A new model is added to transformers: V-JEPA 2
It is added on top of the v4.52.4 release, and can be installed from the following tag: v4.52.4-VJEPA-2-preview
.
In order to install this version, please install with the following command:
pip install git+https://github.com/huggingface/transformers@v4.52.4-VJEPA-2-preview
If fixes are needed, they will be applied to this release; this installation may therefore be considered as stable and improving.

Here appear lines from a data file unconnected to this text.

Lemma ex_hurt_ok : tolerable ex_cfg (ex_data 0) ex_hurt.
Proof.
  destruct ex_data0_range as [Z B]. assert (Zh : zlen ex_hurt = 4096) by (unfold ex_hurt; cbv zeta; by rewrite !zlen_setb).
  split; [exact Zh|]. split; [|split; [|intros E; discriminate E]].
  - unfold ex_hurt. cbv zeta. repeat apply bytes_setb; [exact B|by split|]. apply is_byte_lxor; [by apply bytes_getb|by split].
  - intros i Hi. transitivity (zlen [3; 3830]); [|done]. apply damage_few; [exact _|exact Z|exact Zh|exact Hi|]. intros a Ha N.
    destruct (decide (a ∈ [3; 3830])) as [|Ni]; [done|]. exfalso. apply N. rewrite !elem_of_cons, elem_of_nil in Ni.
    unfold ex_hurt. cbv zeta. rewrite !getb_setb_ne by lia. done.
Qed.

Lemma ex_data_built : build_data_block ex_cfg ex_tables 0 (zeros 4096) ex_bytes 7 0 = (0, ex_data 0).
Proof.
  unfold ex_data. change (0 =? 0) with true. cbn iota.
  destruct (build_ok ex_cfg ex_tables 0 (zeros 4096) ex_bytes 7 0 x_ready) as (blk & -> & _); [by rewrite zlen_zeros|apply bytes_zeros|by apply bytes_check| |done].
  change (zlen ex_bytes) with 4096. pose proof (payload_range ex_cfg). lia.
Qed.

Lemma ex_bytes_content u : 0 <= u < beamfs_block_payload ex_cfg -> getb ex_bytes u = ex_content (0 * beamfs_block_payload ex_cfg + u).
Proof.
  intros Hu. pose proof (payload_range ex_cfg). unfold ex_content. rewrite Z.mul_0_l, Z.add_0_l, (proj2 (Z.leb_le _ _)), (proj2 (Z.ltb_lt _ _)) by lia.
  unfold getb, ex_bytes. rewrite (nth_lookup_Some _ _ _ 65); [done|]. apply lookup_replicate_2. lia.
Qed.

Lemma ex_bytes_len : beamfs_block_payload ex_cfg <= zlen ex_bytes.
Proof. change (zlen ex_bytes) with 4096. pose proof (payload_range ex_cfg). lia. Qed.

Lemma ex_hurt_sealed : sealed ex_cfg ex_tables 0 7 0 ex_bytes ex_hurt.
Proof.
  split; [by apply bytes_check|]. split; [exact ex_bytes_len|]. exists (zeros 4096), (ex_data 0).
  split; [by rewrite zlen_zeros|]. split; [apply bytes_zeros|]. split; [exact ex_data_built|exact ex_hurt_ok].
Qed.

Lemma block0 : file_block 0.
Proof. by split. Qed.

Lemma xd_maps : file_maps ex_cfg ex_tables 0 xd ex_file ex_content /\ fget xd ex_file 0 = 10.
Proof.
  destruct (maps_put ex_cfg ex_tables 0 xf ex_file ex_content ex_content 0 ex_bytes ex_hurt xf_maps block0) as (M & G & _).
  - rewrite (xf_get 0 block0). discriminate.
  - exact ex_hurt_sealed.
  - exact ex_bytes_content.
  - intros j u _ _ _. exact eq_refl.
  - pose proof (xf_get 0 block0 : fget xf ex_file 0 = 10) as E. rewrite E in M, G. split; [exact M|]. pose proof (G 0 block0) as E0. rewrite E in E0. exact E0.
Qed.

Lemma xd_steady : vsteady ex_tables 0 24 xd.
Proof. exact (steady_bput (Steady := x_steady) xf 10 ex_hurt xf_steady). Qed.

#[local] Existing Instance x_scrub.
#[local] Existing Instance x_scrub_ok.
#[local] Existing Instance x_able.

Definition ex_sweep (s : mounted ex_tables 0) (f : option finode) (o : list (others (mounted ex_tables 0))) : sweep (mounted ex_tables 0) :=
  Sweep s f 1 false (beamfs_scrub_init 100) o.

Lemma sweep_repairs_file_witness :
  let s' := w_env (beamfs_scrub_one_inode ex_cfg ex_tables 0 (ex_sweep xd None []) 7) in
  file_maps ex_cfg ex_tables 0 s' ex_file ex_content /\ fget s' ex_file 0 = 10 /\ sound ex_cfg ex_tables 0 ex_file ex_content s' 0.
Proof.
  assert (Ht : it_buffers ex_itable !! (5 + (7 - 1) / inodes_per_block) = Some (put_le16 (zeros 4096) (inode_offset 7) 33188)) by (clear; vm_compute; reflexivity).
  assert (Hm : S_ISREG (get_le16 (slice (put_le16 (zeros 4096) (inode_offset 7) 33188) (inode_offset 7) sizeof_inode) off_i_mode) = true) by (clear; vm_compute; reflexivity).
  assert (Hg : option_map (fun v => (vinode_file 7 v, vi_nlink v)) (ex_vi 7) = Some (ex_file, 1)) by (clear; vm_compute; reflexivity).
  assert (Hn : 1 <> 0) by discriminate.
  destruct (sweep_repairs_file (SE := x_scrub) (SO := x_scrub_ok) (AB := x_able) ex_cfg ex_tables 0 (ex_sweep xd None []) 7 _ ex_file 1 xd ex_content x_ready eq_refl eq_refl eq_refl Ht Hm (f_equal (fun o => (o, xd)) Hg) eq_refl Hn eq_refl xd_steady (proj1 xd_maps)) as [M H].
  split; [exact M|]. destruct (H 0 block0) as [G Sd]. split; [exact (eq_trans G (proj2 xd_maps))|exact Sd].
Defined.

Lemma xd_quiet : quiet ex_cfg ex_tables 0 ex_file ex_content (ex_sweep xd (Some ex_file) []).
Proof. split; [exact eq_refl|exact eq_refl|exact eq_refl|exact xd_steady|exact (proj1 xd_maps)]. Qed.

As the tag implies, this tag is a preview of the VJEPA-2 model. This tag is a tagged version of the main
branch and does not follow semantic versioning. This model will be included in the next minor release: v4.53.0
.
VJEPA-2
V-JEPA 2 is a self-supervised approach to training video encoders developed by FAIR, Meta. Using internet-scale video data, V-JEPA 2 attains state-of-the-art performance on motion understanding and human action anticipation tasks. V-JEPA 2-AC is a latent action-conditioned world model post-trained from V-JEPA 2 (using a small amount of robot trajectory interaction data) that solves robot manipulation tasks without environment-specific data collection or task-specific training or calibration.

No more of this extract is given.